Stored items:
-*-
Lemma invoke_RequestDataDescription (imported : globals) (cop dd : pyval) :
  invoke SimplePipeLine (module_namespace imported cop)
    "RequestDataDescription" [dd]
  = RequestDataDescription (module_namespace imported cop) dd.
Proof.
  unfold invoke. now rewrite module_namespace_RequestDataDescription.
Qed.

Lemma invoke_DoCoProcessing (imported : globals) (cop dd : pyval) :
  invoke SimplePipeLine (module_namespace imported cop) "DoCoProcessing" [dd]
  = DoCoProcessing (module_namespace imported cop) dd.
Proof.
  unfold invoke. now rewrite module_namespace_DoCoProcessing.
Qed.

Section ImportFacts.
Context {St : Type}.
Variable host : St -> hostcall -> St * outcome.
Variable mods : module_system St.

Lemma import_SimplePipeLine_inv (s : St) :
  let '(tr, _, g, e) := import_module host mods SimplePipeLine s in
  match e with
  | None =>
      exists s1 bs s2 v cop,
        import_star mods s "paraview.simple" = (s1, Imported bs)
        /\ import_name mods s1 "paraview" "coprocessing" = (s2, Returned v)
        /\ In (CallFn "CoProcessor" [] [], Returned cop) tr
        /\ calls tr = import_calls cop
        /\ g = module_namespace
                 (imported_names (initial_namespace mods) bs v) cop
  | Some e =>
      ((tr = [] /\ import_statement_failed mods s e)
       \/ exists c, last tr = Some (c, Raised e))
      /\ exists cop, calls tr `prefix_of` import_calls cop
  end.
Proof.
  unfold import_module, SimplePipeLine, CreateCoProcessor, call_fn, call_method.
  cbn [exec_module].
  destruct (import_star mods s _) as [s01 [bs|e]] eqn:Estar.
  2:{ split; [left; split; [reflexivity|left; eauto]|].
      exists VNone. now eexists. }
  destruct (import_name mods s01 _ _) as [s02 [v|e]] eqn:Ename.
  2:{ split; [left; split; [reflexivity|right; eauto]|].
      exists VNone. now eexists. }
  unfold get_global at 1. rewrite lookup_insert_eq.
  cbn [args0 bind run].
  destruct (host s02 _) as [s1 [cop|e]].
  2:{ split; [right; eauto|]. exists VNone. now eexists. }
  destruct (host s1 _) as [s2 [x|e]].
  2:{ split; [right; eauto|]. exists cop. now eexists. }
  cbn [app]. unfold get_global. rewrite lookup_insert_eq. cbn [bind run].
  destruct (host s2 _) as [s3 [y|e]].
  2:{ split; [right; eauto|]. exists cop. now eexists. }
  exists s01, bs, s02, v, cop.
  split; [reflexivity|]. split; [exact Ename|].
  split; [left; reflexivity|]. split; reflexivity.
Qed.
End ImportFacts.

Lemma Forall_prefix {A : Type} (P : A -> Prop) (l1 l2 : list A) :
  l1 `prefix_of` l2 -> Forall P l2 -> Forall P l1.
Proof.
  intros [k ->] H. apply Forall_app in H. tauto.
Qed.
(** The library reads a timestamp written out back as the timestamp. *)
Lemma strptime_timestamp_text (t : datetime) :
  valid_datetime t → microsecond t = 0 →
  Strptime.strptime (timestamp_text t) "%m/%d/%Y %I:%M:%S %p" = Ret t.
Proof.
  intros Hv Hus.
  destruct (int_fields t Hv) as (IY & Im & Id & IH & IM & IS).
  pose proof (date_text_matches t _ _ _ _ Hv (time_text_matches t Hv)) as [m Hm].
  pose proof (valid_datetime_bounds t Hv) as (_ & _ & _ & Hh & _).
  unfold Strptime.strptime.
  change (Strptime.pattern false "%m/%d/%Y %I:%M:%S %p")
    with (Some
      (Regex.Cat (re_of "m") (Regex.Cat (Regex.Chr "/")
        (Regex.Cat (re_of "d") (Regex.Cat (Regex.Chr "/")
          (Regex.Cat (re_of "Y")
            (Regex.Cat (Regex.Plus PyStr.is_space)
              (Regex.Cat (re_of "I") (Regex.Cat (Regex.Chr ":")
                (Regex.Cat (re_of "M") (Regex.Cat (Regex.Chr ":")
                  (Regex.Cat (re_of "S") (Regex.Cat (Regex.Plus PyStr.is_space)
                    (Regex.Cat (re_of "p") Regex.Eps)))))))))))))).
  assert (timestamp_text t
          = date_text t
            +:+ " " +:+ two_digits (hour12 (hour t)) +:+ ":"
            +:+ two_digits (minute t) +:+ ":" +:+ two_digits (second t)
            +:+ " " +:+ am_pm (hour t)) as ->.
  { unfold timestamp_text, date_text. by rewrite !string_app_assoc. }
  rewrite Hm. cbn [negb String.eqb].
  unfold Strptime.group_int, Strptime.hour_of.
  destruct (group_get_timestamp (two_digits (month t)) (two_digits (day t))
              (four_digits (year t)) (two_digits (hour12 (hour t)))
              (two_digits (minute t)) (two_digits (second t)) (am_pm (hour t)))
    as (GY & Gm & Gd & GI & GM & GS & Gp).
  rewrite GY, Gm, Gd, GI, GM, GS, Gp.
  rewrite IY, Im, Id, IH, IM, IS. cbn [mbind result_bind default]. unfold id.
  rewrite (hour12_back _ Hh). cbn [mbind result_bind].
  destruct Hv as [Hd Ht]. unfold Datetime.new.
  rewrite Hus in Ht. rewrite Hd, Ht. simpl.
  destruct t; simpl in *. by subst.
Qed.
-*-
Show the lines of the records above that mention "mods".

Variable mods : module_system St.
  let '(tr, _, g, e) := import_module host mods SimplePipeLine s in
        import_star mods s "paraview.simple" = (s1, Imported bs)
        /\ import_name mods s1 "paraview" "coprocessing" = (s2, Returned v)
                 (imported_names (initial_namespace mods) bs v) cop
      ((tr = [] /\ import_statement_failed mods s e)
  destruct (import_star mods s _) as [s01 [bs|e]] eqn:Estar.
  destruct (import_name mods s01 _ _) as [s02 [v|e]] eqn:Ename.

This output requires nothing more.